Improved osseointegration using porcine xenograft compared to demineralized bone matrix for the treatment of critical defects in a small animal model.

Abstract

Autograft (AG) is the gold standard bone graft due to biocompatibility, osteoconductivity, osteogenicity, and osteoinductivity. Alternatives include allografts and xenografts (XG). We investigated the osseointegration and biocompatibility of a decellularized porcine XG within a critical defect animal model. We hypothesized that the XG will result in superior osseointegration compared to demineralized bone matrix (DBM) and equivalent immune response to AG. Critical defects were created in rat femurs and treated with XG, XG plus bone morphogenetic protein (BMP)-2, DBM, or AG. Interleukin (IL)-2 and IFN-gamma levels (inflammatory markers) were measured from animal blood draws at 1week and 1month post-operatively.
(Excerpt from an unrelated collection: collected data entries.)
(* ===== verification/Metrics.v ===== *)
(** * Prometheus collectors ([internal/observability/metrics.go])

    The collectors [NewMetrics] registers, and what makes an update of one safe: a
    series of an unregistered collector, a wrong number of label values or a counter
    that goes down panics in the client library.  It also panics on a label value that is
    not valid UTF-8; that check is not modelled. *)

From S2P Require Import Prelude Time Domain Json World.

Inductive collector_kind := Counter | Gauge | Histogram.
#[global] Instance collector_kind_eq : EqDecision collector_kind.
Proof. solve_decision. Defined.

(** A collector with the field of [Metrics] that holds it. *)
Record Collector := MkCollector {
  cl_Field : string;
  cl_Kind : collector_kind;
  cl_Subsystem : string;
  cl_Name : string;
  cl_Labels : list string;
}.

Definition service_collectors : list Collector :=
  [MkCollector "HTTPRequests" Counter "http" "requests_total" ["method"; "route"; "status"];
   MkCollector "HTTPDuration" Histogram "http" "request_duration_seconds" ["method"; "route"];
   MkCollector "NotifEnqueued" Counter "notifications" "enqueued_total" ["channel"];
   MkCollector "NotifProcessed" Counter "notifications" "processed_total" ["channel"; "status"];
   MkCollector "ProviderSendTotal" Counter "provider" "send_total" ["channel"; "provider"; "outcome"];
   MkCollector "ProviderSendDur" Histogram "provider" "send_duration_seconds" ["channel"; "provider"; "outcome"];
   MkCollector "WorkerInflight" Gauge "worker" "inflight" ["channel"];
   MkCollector "QueueLagSeconds" Gauge "queue" "consume_lag_seconds" ["channel"];
   MkCollector "TemplateRenderDur" Histogram "template" "render_duration_seconds" [];
   MkCollector "RateLimitDecisions" Counter "ratelimit" "decisions_total" ["scope"; "outcome"];
   MkCollector "BuildInfo" Gauge "" "build_info" ["version"; "commit"; "env"]].
Definition channel_collectors : list Collector :=
  [MkCollector "DLQPublished" Counter "dlq" "published_total" ["channel"; "reason"];
   MkCollector "DLQPublishErrors" Counter "dlq" "publish_errors_total" ["channel"];
   MkCollector "DLQPersisted" Counter "dlq" "persisted_total" ["channel"];
   MkCollector "DLQReplayed" Counter "dlq" "replayed_total" ["channel"];
   MkCollector "DLQDepth" Gauge "dlq" "depth" ["channel"];
   MkCollector "InAppPersisted" Counter "inapp" "messages_persisted_total" ["tenant"];
   MkCollector "InAppWSConnections" Gauge "inapp" "ws_connections" [];
   MkCollector "InAppWSDropped" Counter "inapp" "ws_dropped_total" [];
   MkCollector "InAppPubSubPublished" Counter "inapp" "pubsub_published_total" [];
   MkCollector "WebhookDelivered" Counter "webhook" "delivered_total" ["event"];
   MkCollector "WebhookFailed" Counter "webhook" "failed_total" ["event"]].
Definition collectors : list Collector := service_collectors ++ channel_collectors.

(** [prometheus.BuildFQName] *)
Definition fq_name (c : Collector) : string :=
  "notifyhub_" +:+ (if decide (cl_Subsystem c = "") then "" else cl_Subsystem c +:+ "_") +:+ cl_Name c.

(** [reg.MustRegister] panics on a name that is taken. *)
Definition MustRegister (reg : result (list string)) (c : Collector) : result (list string) :=
  names ← reg;
  if decide (fq_name c ∈ names) then Err (EPlain ("panic: duplicate metrics collector " +:+ fq_name c))
  else Ok (fq_name c :: names).

(** The runtime collectors are outside the namespace. *)
Definition NewMetrics (version commit env : string) : M unit :=
  _ ← lift (foldl MustRegister (Ok []) collectors);
  metric_set "BuildInfo" [version; commit; env] 1.

(** ** Safe updates *)

(** The key a collector is counted under: a histogram by its observations. *)
Definition series (c : Collector) : string :=
  match cl_Kind c with Histogram => cl_Field c +:+ "_count" | _ => cl_Field c end.
Definition collector_of (name : string) : option Collector := List.find (fun c => bool_decide (series c = name)) collectors.

(** The number of label values [WithLabelValues] checks, and the sign [Add] checks. *)
Definition label_ok (name : string) (labels : list string) : bool :=
  match collector_of name with Some c => bool_decide (length labels = length (cl_Labels c)) | None => false end.
Definition add_ok (name : string) (labels : list string) (n : Z) : bool :=
  label_ok name labels &&
  match collector_of name with Some c => bool_decide (cl_Kind c = Gauge) || (0 <=? n) | None => false end.
Definition set_ok (name : string) (labels : list string) : bool :=
  label_ok name labels && match collector_of name with Some c => bool_decide (cl_Kind c = Gauge) | None => false end.

(** Every series belongs to a collector and has its labels; only gauges are negative. *)
Definition series_ok (k : string * list string) (v : Z) : Prop :=
  exists c, collector_of k.1 = Some c /\ length k.2 = length (cl_Labels c) /\ (cl_Kind c <> Gauge -> 0 <= v).
Definition metrics_ok (w : world) : Prop := map_Forall series_ok (w_metrics w).

Lemma label_ok_spec name labels :
  label_ok name labels = true -> exists c, collector_of name = Some c /\ length labels = length (cl_Labels c).
Proof. unfold label_ok. destruct (collector_of name) as [c|]; [|done]. intros ?%bool_decide_eq_true. eauto. Qed.

Lemma keeps_add_ok name labels n : add_ok name labels n = true -> Keeps metrics_ok (metric_add name labels n).
Proof.
  unfold add_ok. intros [Hl Hk]%andb_true_iff w Hw. destruct (label_ok_spec _ _ Hl) as (c & Hc & Hlen). rewrite Hc in Hk.
  apply orb_true_iff in Hk. destruct w as [d k rd ps t tk m]. unfold metrics_ok in *. simpl in *.
  apply map_Forall_insert_2; [|done]. exists c. split_and!; [done|done|]. intros Hg.
  assert (0 <= default 0 (m !! (name, labels))) as Hold.
  { destruct (m !! (name, labels)) as [v|] eqn:E; [|done]. destruct (Hw _ _ E) as (c' & Hc' & _ & Hv). simpl in *.
    rewrite Hc in Hc'. simplify_eq. by apply Hv. }
  destruct Hk as [Hk%bool_decide_eq_true|Hk%Z.leb_le]; [done|lia].
Qed.

Lemma keeps_set_ok name labels v : set_ok name labels = true -> Keeps metrics_ok (metric_set name labels v).
Proof.
  unfold set_ok. intros [Hl Hk]%andb_true_iff w Hw. destruct (label_ok_spec _ _ Hl) as (c & Hc & Hlen). rewrite Hc in Hk.
  apply bool_decide_eq_true in Hk. destruct w as [d k rd ps t tk m]. unfold metrics_ok in *. simpl in *.
  apply map_Forall_insert_2; [|done]. by exists c.
Qed.

(** What leaves the collectors alone keeps them. *)
Lemma keeps_metrics_frame {A} (m : M A) : Frame w_metrics m -> Keeps metrics_ok m.
Proof. intros Hf w Hw. unfold metrics_ok. by rewrite (frame (f := w_metrics)). Qed.

(** The names of the collectors are distinct, so start-up does not panic. *)
Lemma NewMetrics_ok version commit env w : w_metrics w = ∅ ->
  exists w', NewMetrics version commit env w = (Ok tt, w') /\ metrics_ok w'.
Proof.
  intros Hw. assert (foldl MustRegister (Ok []) collectors = Ok (reverse (fq_name <$> collectors))) as Hreg
    by (vm_compute; reflexivity).
  unfold NewMetrics. rewrite Hreg. eexists. split; [reflexivity|].
  apply (keeps_set_ok "BuildInfo" [version; commit; env] 1); [done|]. unfold metrics_ok. rewrite Hw. apply map_Forall_empty.
Qed.
Definition notif_filter (tenant : option uuid) (recipient channel status : string)
    (r : NotificationRow) : bool :=
  match tenant with Some x => null_eq (nr_TenantID r) x | None => false end
  && (bool_decide (recipient = "") || bool_decide (nr_RecipientID r = recipient))
  && (bool_decide (channel = "") || bool_decide (nr_Channel r = channel))
  && (bool_decide (status = "") || bool_decide (nr_Status r = status)).

Definition CountNotifications (tenant : option uuid) (recipient channel status : string) : M Z :=
  sql_read (fun _ d =>
    Ok (Z.of_nat (length (where_ (notif_filter tenant recipient channel status) (notifications d))))).

Definition by_id_tenant (id tenant : uuid) (r : NotificationRow) : bool :=
  bool_decide (nr_ID r = id) && null_eq (nr_TenantID r) tenant.

Definition GetNotificationByID (id : uuid) (tenant : option uuid) : M NotificationRow :=
  sql_read (fun _ d => one (where_
    (fun r => match tenant with Some x => by_id_tenant id x r | None => false end) (notifications d))).

Definition by_idem_tenant (key : string) (tenant : uuid) (r : NotificationRow) : bool :=
  null_eq (nr_IdempotencyKey r) key && null_eq (nr_TenantID r) tenant.

Definition GetNotificationByIdempotencyKey (key : option string) (tenant : option uuid) : M NotificationRow :=
  sql_read (fun _ d => one (where_
    (fun r => match key, tenant with
              | Some k, Some x => by_idem_tenant k x r
              | _, _ => false
              end) (notifications d))).

Record InsertNotificationParams := MkInsertNotification {
  in_TenantID : option uuid;
  in_IdempotencyKey : option string;
  in_Type : string;
  in_Channel : string;
  in_RecipientID : string;
  in_RecipientAddress : option string;
  in_TemplateID : option uuid;
  in_Payload : option any;
  in_Priority : Z;
  in_Status : string;
  in_ScheduledAt : option gotime;
}.

(** The row an INSERT makes: [id], [created_at] and [updated_at] are defaults. *)
Definition notification_row (p : InsertNotificationParams) (u : uuid) (t : gotime) : NotificationRow :=
  {| nr_ID := u; nr_IdempotencyKey := in_IdempotencyKey p; nr_Type := in_Type p;
     nr_Channel := in_Channel p; nr_RecipientID := in_RecipientID p;
     nr_RecipientAddress := in_RecipientAddress p; nr_TemplateID := in_TemplateID p;
     nr_Payload := in_Payload p; nr_Priority := in_Priority p; nr_Status := in_Status p;
     nr_ScheduledAt := timestamptz (in_ScheduledAt p); nr_CreatedAt := t; nr_UpdatedAt := t;
     nr_TenantID := in_TenantID p |}.

Definition InsertNotification (p : InsertNotificationParams) : M NotificationRow :=
  sql (fun u t d => insert_row
    [ fresh_id nr_ID (notifications d) u;
      (from_option (varchar 255) true (in_IdempotencyKey p), too_long);
      (varchar 100 (in_Type p), too_long);
      (varchar 50 (in_Channel p), too_long);
      (varchar 255 (in_RecipientID p), too_long);
      (from_option (varchar 500) true (in_RecipientAddress p), too_long);
      (bool_decide (is_Some (in_Payload p)), "invalid input syntax for type json");
      (varchar 50 (in_Status p), too_long);
      (match in_IdempotencyKey p with
       | Some k => bool_decide (Some k ∉ nr_IdempotencyKey <$> notifications d)
       | None => true
       end, dup_key);
      (opt_fk (in_TemplateID p) (fun x => bool_decide (x ∈ tr_ID <$> templates d)), fk_violation);
      (opt_fk (in_TenantID p) (tenant_exists d), fk_violation) ]
    (notification_row p u t)
    set_notifications d).
(** ** device_token.go *)

Definition toDeviceToken (row : DeviceTokenRow) : DeviceToken :=
  {| dt_ID := kr_ID row;
     dt_TenantID := kr_TenantID row;
     dt_UserID := kr_UserID row;
     dt_Token := kr_Token row;
     dt_Platform := kr_Platform row;
     dt_IsActive := kr_IsActive row;
     dt_CreatedAt := kr_CreatedAt row;
     dt_UpdatedAt := kr_UpdatedAt row |}.

Definition DeviceTokenRepo_Upsert (tenantID : uuid) (req : RegisterDeviceTokenRequest) : M DeviceToken :=
  row ← UpsertDeviceToken tenantID (rd_UserID req) (rd_Token req) (rd_Platform req);
  mret (toDeviceToken row).

Definition DeviceTokenRepo_Deactivate (tenantID : uuid) (token : string) : M unit :=
  or_else (DeactivateDeviceToken tenantID token)
    (fun e => if errors_Is_NoRows e then NewNotFoundError "device token not found" else e).

Definition DeviceTokenRepo_ListActiveByUser (tenantID : uuid) (userID : string) : M (list DeviceToken) :=
  rows ← ListActiveDeviceTokensByUser tenantID userID;
  mret (toDeviceToken <$> rows).

(** ** tenant.go and api_client.go *)

Definition dbTenantToDomain (t : TenantRow) : Tenant :=
  {| tn_ID := xr_ID t;
     tn_Name := xr_Name t;
     tn_IsActive := xr_IsActive t;
     tn_CreatedAt := xr_CreatedAt t;
     tn_UpdatedAt := xr_UpdatedAt t |}.

Definition TenantRepo_Create (name : string) : M Tenant :=
  row ← or_else (InsertTenant name) (NewInternalError "failed to insert tenant");
  mret (dbTenantToDomain row).

Definition TenantRepo_GetByID (id : uuid) : M Tenant :=
  row ← or_else (GetTenantByID id)
          (row_error (NewNotFoundError "tenant not found") "failed to get tenant");
  mret (dbTenantToDomain row).
(* ===== verification/Inbox.v ===== *)
(** * The in-app inbox ([internal/repository/inapp.go])

    Paging by cursor and the gap replay of a reconnecting client: both walk the inbox
    in the order of [(created_at, id)]. *)

From S2P Require Import Prelude Time Domain Json World Db Repository Schema.

(** ** Sorting and filtering commute *)

Section SortFilter.
Context {A : Type} (leb : A -> A -> bool) (Q : A -> bool).
Hypothesis leb_total : forall x y, leb x y = false -> leb y x = true.
Hypothesis leb_trans : forall x y z, leb x y = true -> leb y z = true -> leb x z = true.

Lemma sort_by_strong l : StronglySorted (fun a b => leb a b = true) (sort_by leb l).
Proof using All.
  apply Sorted_StronglySorted; [intros x y z; apply leb_trans|]. by apply sort_by_sorted.
Qed.

Lemma sort_insert_head x l :
  (forall y, y ∈ l -> leb x y = true) -> sort_insert leb x l = x :: l.
Proof. destruct l as [|y l]; simpl; [done|]. intros H. by rewrite H by set_solver. Qed.

Lemma where_sort_insert x l :
  StronglySorted (fun a b => leb a b = true) l ->
  where_ Q (sort_insert leb x l) = if Q x then sort_insert leb x (where_ Q l) else where_ Q l.
Proof using All.
  induction 1 as [|y l Hs IH Hall]; simpl; [by destruct (Q x)|].
  destruct (leb x y) eqn:E; simpl.
  - destruct (Q x) eqn:Ex; [|done]. destruct (Q y) eqn:Ey; simpl; [by rewrite E|].
    symmetry. apply sort_insert_head. intros z Hz. apply elem_of_where in Hz as [_ Hz].
    rewrite Forall_forall in Hall. eauto.
  - rewrite IH. destruct (Q x) eqn:Ex, (Q y) eqn:Ey; simpl; by rewrite ?E.
Qed.

Lemma where_sort_by l : where_ Q (sort_by leb l) = sort_by leb (where_ Q l).
Proof using All.
  induction l as [|x l IH]; simpl; [done|]. rewrite where_sort_insert by apply sort_by_strong.
  rewrite IH. by destruct (Q x).
Qed.
End SortFilter.

(** The part of a sorted list after [c] is what is strictly beyond [c]. *)
Lemma where_after {A} (leb : A -> A -> bool) (beyond : A -> A -> bool) pre c rest :
  (forall x, beyond x x = false) ->
  (forall x y, x ∈ pre ++ c :: rest -> y ∈ pre ++ c :: rest -> leb x y = true -> x <> y ->
     beyond x y = true /\ beyond y x = false) ->
  NoDup (pre ++ c :: rest) -> StronglySorted (fun a b => leb a b = true) (pre ++ c :: rest) ->
  where_ (fun r => beyond c r) (pre ++ c :: rest) = rest.
Proof.
  intros Hirr Hstrict Hnd Hs. apply NoDup_app in Hnd as (_ & Hdis & [Hc Hnd]%NoDup_cons).
  assert (forall x, x ∈ pre -> leb x c = true) as Hpre.
  { intros x Hx. apply list_elem_of_split in Hx as (p1 & p2 & ->). rewrite <-app_assoc in Hs.
    apply StronglySorted_app_1_r in Hs. simpl in Hs. apply StronglySorted_inv in Hs as [_ Hall].
    rewrite Forall_forall in Hall. apply Hall. set_solver. }
  apply StronglySorted_app_1_r in Hs. apply StronglySorted_inv in Hs as [_ Hall]. rewrite Forall_forall in Hall.
  rewrite where_app. replace (where_ _ pre) with (@nil A).
  - unfold where_ at 1. simpl. rewrite Hirr. simpl. apply List.forallb_filter_id, List.forallb_forall.
    intros y Hy%list_elem_of_In. apply (Hstrict c y); [set_solver|set_solver|by apply Hall|]. intros ->. done.
  - symmetry. apply where_nil. intros x Hx. apply (Hstrict x c); [set_solver|set_solver|by apply Hpre|].
    intros ->. apply (Hdis c Hx). set_solver.
Qed.

(** ** The keyset order *)

Lemma older_spec a b :
  older a b = true <-> ir_CreatedAt a < ir_CreatedAt b \/ (ir_CreatedAt a = ir_CreatedAt b /\ (ir_ID a < ir_ID b)%N).
Proof. unfold older, cursor_lt. rewrite orb_true_iff, andb_true_iff, Z.ltb_lt, Z.eqb_eq, N.ltb_lt. done. Qed.
Lemma not_older_spec a b :
  older a b = false <-> ir_CreatedAt b < ir_CreatedAt a \/ (ir_CreatedAt a = ir_CreatedAt b /\ (ir_ID b <= ir_ID a)%N).
Proof. rewrite <-not_true_iff_false, older_spec. lia. Qed.

(** Newest first, and oldest first. *)
Definition newest (a b : InappRow) : bool := negb (older a b).
Definition oldest (a b : InappRow) : bool := negb (older b a).

Lemma newest_total x y : newest x y = false -> newest y x = true.
Proof. unfold newest. rewrite negb_false_iff, negb_true_iff, older_spec, not_older_spec. lia. Qed.
Lemma newest_trans x y z : newest x y = true -> newest y z = true -> newest x z = true.
Proof. unfold newest. rewrite !negb_true_iff, !not_older_spec. lia. Qed.
Lemma oldest_total x y : oldest x y = false -> oldest y x = true.
Proof. apply newest_total. Qed.
Lemma oldest_trans x y z : oldest x y = true -> oldest y z = true -> oldest x z = true.
Proof. intros Hxy Hyz. by apply (newest_trans z y x). Qed.

Definition in_inbox (tenant : uuid) (recipient : string) (unread_only : bool) (r : InappRow) : bool :=
  inbox_of tenant recipient r && (negb unread_only || unread r).

(** The inbox as a client pages it, and as it is replayed. *)
Definition inbox (tenant : uuid) (recipient : string) (unread_only : bool) (d : db) : list InappRow :=
  sort_by newest (where_ (in_inbox tenant recipient unread_only) (inapp_messages d)).
Definition inbox_history (tenant : uuid) (recipient : string) (d : db) : list InappRow :=
  sort_by oldest (where_ (inbox_of tenant recipient) (inapp_messages d)).

Lemma where_where {A} (P Q : A -> bool) l : where_ Q (where_ P l) = where_ (fun x => P x && Q x) l.
Proof.
  unfold where_. induction l as [|x l IH]; simpl; [done|]. destruct (P x); simpl; [|done].
  destruct (Q x); by rewrite IH.
Qed.

Section Cursor.
Context `{Env}.
Variables (d : db) (c : InappRow) (pre rest : list InappRow) (P : InappRow -> bool).
Hypothesis ids_unique : unique ir_ID (inapp_messages d).

(** In a sorted, duplicate-free inbox, the rows beyond [c] are those after it. *)
Lemma rows_after (leb : InappRow -> InappRow -> bool) (beyond : InappRow -> InappRow -> bool) :
  (forall x y, leb x y = false -> leb y x = true) ->
  (forall x y z, leb x y = true -> leb y z = true -> leb x z = true) ->
  (forall x, beyond x x = false) ->
  (forall x y, leb x y = true -> ir_ID x <> ir_ID y -> beyond x y = true /\ beyond y x = false) ->
  sort_by leb (where_ P (inapp_messages d)) = pre ++ c :: rest ->
  sort_by leb (where_ (fun r => P r && beyond c r) (inapp_messages d)) = rest.
Proof using ids_unique.
  intros Htot Htr Hirr Hstrict Hs. rewrite <-where_where, <-where_sort_by, Hs by done.
  assert (forall x, x ∈ pre ++ c :: rest -> x ∈ inapp_messages d) as Hin.
  { intros x Hx. rewrite <-Hs, sort_by_elem in Hx. by apply elem_of_where in Hx as [_ ?]. }
  eapply (where_after leb); [done| | |by rewrite <-Hs; apply sort_by_strong].
  - intros x y Hx Hy Hl Hne. apply Hstrict; [done|]. intros He. apply Hne.
    by eapply (NoDup_key_unique ir_ID (inapp_messages d)); auto.
  - rewrite <-Hs, sort_by_perm. apply NoDup_fmap_1 in ids_unique. unfold where_.
    by apply NoDup_ListNoDup, List.NoDup_filter, NoDup_ListNoDup.
Qed.

Lemma newest_strict x y : newest x y = true -> ir_ID x <> ir_ID y -> older y x = true /\ older x y = false.
Proof. unfold newest. rewrite negb_true_iff, older_spec, !not_older_spec. lia. Qed.

Lemma wp_cursor_lookup tenant id w Q :
  w_db w = d -> c ∈ inapp_messages d -> ir_ID c = id -> ir_TenantID c = tenant ->
  (forall w', w_db w' = d -> Q (Ok c) w') -> (forall m w', ~ faultless -> Q (Err (EPlain m)) w') ->
  wp (GetInAppMessage id tenant) Q w.
Proof using ids_unique.
  intros Hw Hc Hid Ht HQ HE. apply wp_sql_read_env. intros dt t m. split; [|apply HE]. rewrite Hw.
  rewrite (where_key_unique ir_ID _ _ c); [by apply HQ; destruct w|done|done| |].
  - by rewrite Hid, Ht, !bool_decide_true.
  - intros y _ [Hy%bool_decide_eq_true _]%andb_true_iff. congruence.
Qed.
End Cursor.

(** Cursor paging neither skips nor repeats: in the inbox ordered by time and id,
    the page after a message [c] holds exactly the next [limit] messages after it,
    unless a call itself fails. *)
Theorem inbox_page_after_cursor `{Env} q c pre rest w :
  schema w -> iq_AfterID q = Some (ir_ID c) -> iq_Limit q < 2 ^ 31 ->
  inbox (iq_TenantID q) (iq_RecipientID q) (iq_UnreadOnly q) (w_db w) = pre ++ c :: rest ->
  match (InAppRepo_List q w).1 with
  | Ok page => page = fromDBInApp <$> take (Z.to_nat (if iq_Limit q <=? 0 then 50 else iq_Limit q)) rest
  | Err e => ~ faultless /\ exists op m, e = EWrap op (EPlain m)
  end.
Proof.
  intros Hs Hafter Hlim Hinbox. wp_outcome (InAppRepo_List q) w. unfold InAppRepo_List. rewrite Hafter.
  set (limit := if _ <=? _ then _ else _).
  assert (0 < limit < 2 ^ 31) as Hl by (subst limit; destruct (Z.leb_spec (iq_Limit q) 0); lia).
  assert (c ∈ where_ (in_inbox (iq_TenantID q) (iq_RecipientID q) (iq_UnreadOnly q)) (inapp_messages (w_db w)))
    as [Hc Hin]%elem_of_where.
  { rewrite <-(sort_by_elem newest). unfold inbox in Hinbox. rewrite Hinbox. set_solver. }
  unfold in_inbox, inbox_of in Hc. rewrite !andb_true_iff, !bool_decide_eq_true in Hc. destruct Hc as [[Ht _] _].
  apply wp_bind, wp_or_else. apply (wp_cursor_lookup (w_db w) c (wf_inapp_pk _ Hs)); [done|done|done|done| |by eauto].
  intros w1 Hw1. apply wp_bind, wp_or_else, wp_sql_read_env. intros dt t m. split; [|by eauto].
  rewrite Hw1, int32_id by lia. unfold select_page, nonneg_page, violated.
  destruct (Z.leb_spec 0 limit); [|lia]. apply wp_ret. unfold page. rewrite drop_0. do 2 f_equal.
  apply (rows_after (w_db w) c pre rest _ (wf_inapp_pk _ Hs) newest (fun x y => older y x));
    [apply newest_total|apply newest_trans| |apply newest_strict|done].
  intros x. apply not_older_spec. lia.
Qed.

Lemma ListSince_gap `{Env} recipient c pre rest w :
  schema w -> inbox_history (ir_TenantID c) recipient (w_db w) = pre ++ c :: rest ->
  match (InAppRepo_ListSince (ir_TenantID c) recipient (ir_ID c) w).1 with
  | Ok missed => missed = fromDBInApp <$> take 200 rest
  | Err e => ~ faultless /\ exists op m, e = EWrap op (EPlain m)
  end.
Proof.
  intros Hs Hinbox. wp_outcome (InAppRepo_ListSince (ir_TenantID c) recipient (ir_ID c)) w.
  assert (c ∈ where_ (inbox_of (ir_TenantID c) recipient) (inapp_messages (w_db w))) as [_ Hin]%elem_of_where.
  { rewrite <-(sort_by_elem oldest). unfold inbox_history in Hinbox. rewrite Hinbox. set_solver. }
  apply wp_bind, wp_or_else. apply (wp_cursor_lookup (w_db w) c (wf_inapp_pk _ Hs)); [done|done|done|done| |by eauto].
  intros w1 Hw1. apply wp_bind, wp_or_else, wp_sql_read_env. intros dt t m. split; [|by eauto].
  rewrite Hw1. apply wp_ret. unfold page. rewrite drop_0. do 2 f_equal.
  apply (rows_after (w_db w) c pre rest _ (wf_inapp_pk _ Hs) oldest (fun x y => older x y));
    [apply oldest_total|apply oldest_trans| |by intros x y ? ?; apply newest_strict|done].
  intros x. apply not_older_spec. lia.
Qed.

(** Gap replay: for a reconnecting client that last saw message [c], [ListSince]
    returns the messages that follow [c] in the inbox, oldest first, up to 200 of them,
    unless a call itself fails. *)
Theorem inbox_since_replays_gap `{Env} recipient c pre rest w :
  schema w -> inbox_history (ir_TenantID c) recipient (w_db w) = pre ++ c :: rest ->
  match (InAppRepo_ListSince (ir_TenantID c) recipient (ir_ID c) w).1 with
  | Ok missed => missed = fromDBInApp <$> take 200 rest
  | Err e => ~ faultless /\ exists op m, e = EWrap op (EPlain m)
  end.
Proof. apply ListSince_gap. Qed.

(** Three messages, two of them at the same instant. *)
Definition demo_inapp (id : uuid) (t : gotime) : InappRow :=
  {| ir_ID := id; ir_TenantID := 1; ir_NotificationID := None; ir_RecipientID := "u1"; ir_Title := "t"; ir_Body := "b";
     ir_Payload := Some ANull; ir_ReadAt := None; ir_CreatedAt := t |}.
Definition demo_inbox : world :=
  set_db (set_inapp (fun _ => [demo_inapp 3 10; demo_inapp 1 20; demo_inapp 2 20])) empty_world.
Lemma demo_inbox_schema : schema demo_inbox.
Proof. split; try (apply NoDup_nil; done); try set_solver. apply (bool_decide_unpack _). by vm_compute. Qed.

Lemma inbox_page_after_cursor_witness :
  (@InAppRepo_List calm {| iq_TenantID := 1; iq_RecipientID := "u1"; iq_UnreadOnly := false; iq_Limit := 1;
                           iq_Offset := 0; iq_AfterID := Some 2%N |} demo_inbox).1
    = Ok [fromDBInApp (demo_inapp 1 20)].
Proof.
  pose proof (@inbox_page_after_cursor calm {| iq_TenantID := 1; iq_RecipientID := "u1"; iq_UnreadOnly := false;
    iq_Limit := 1; iq_Offset := 0; iq_AfterID := Some 2%N |} (demo_inapp 2 20) [] [demo_inapp 1 20; demo_inapp 3 10]
    demo_inbox demo_inbox_schema eq_refl) as Hp.
  destruct (InAppRepo_List _ _) as [[page|e] w'] eqn:E; [|exfalso; vm_compute in E; discriminate E].
  simpl. f_equal. apply Hp; [reflexivity|vm_compute; reflexivity].
Defined.

Lemma inbox_since_replays_gap_witness :
  (@InAppRepo_ListSince calm 1 "u1" 3 demo_inbox).1 = Ok [fromDBInApp (demo_inapp 1 20); fromDBInApp (demo_inapp 2 20)].
Proof.
  pose proof (@inbox_since_replays_gap calm "u1" (demo_inapp 3 10) [] [demo_inapp 1 20; demo_inapp 2 20]
    demo_inbox demo_inbox_schema) as Hp. cbn [demo_inapp ir_ID ir_TenantID] in Hp.
  destruct (InAppRepo_ListSince _ _ _ _) as [[page|e] w'] eqn:E; [|exfalso; vm_compute in E; discriminate E].
  simpl. f_equal. apply Hp. vm_compute. reflexivity.
Defined.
At 1month, samples underwent micro-positron-emission tomography (microPET) scans following 18-NaF injection. At 16weeks, femurs were retrieved and sent for micro-computerized tomography (microCT) scans for blinded grading of osseointegration or were processed for histologic analysis with tartrate resistant acid phosphatase (TRAP) and pentachrome. Enzyme linked immunosorbent assay testing demonstrated greater IL-2 levels in the XG vs. AG 1week post-op; which normalized by 28days post-op. MicroPET scans showed increased uptake within the AG compared to all groups. XG and XG+BMP-2 showed a trend toward increased uptake compared with DBM. MicroCT scans demonstrated increased osseointegration in XG and XG+BMP groups compared to DBM. Pentachrome staining demonstrated angiogenesis and endochondral bone formation. Furthermore, positive TRAP staining in samples from all groups indicatedbone remodeling. These data suggest that decellularized and oxidized porcine XG is biocompatible and at least equivalent to DBM in the treatment of a critical defect in a rat femur model.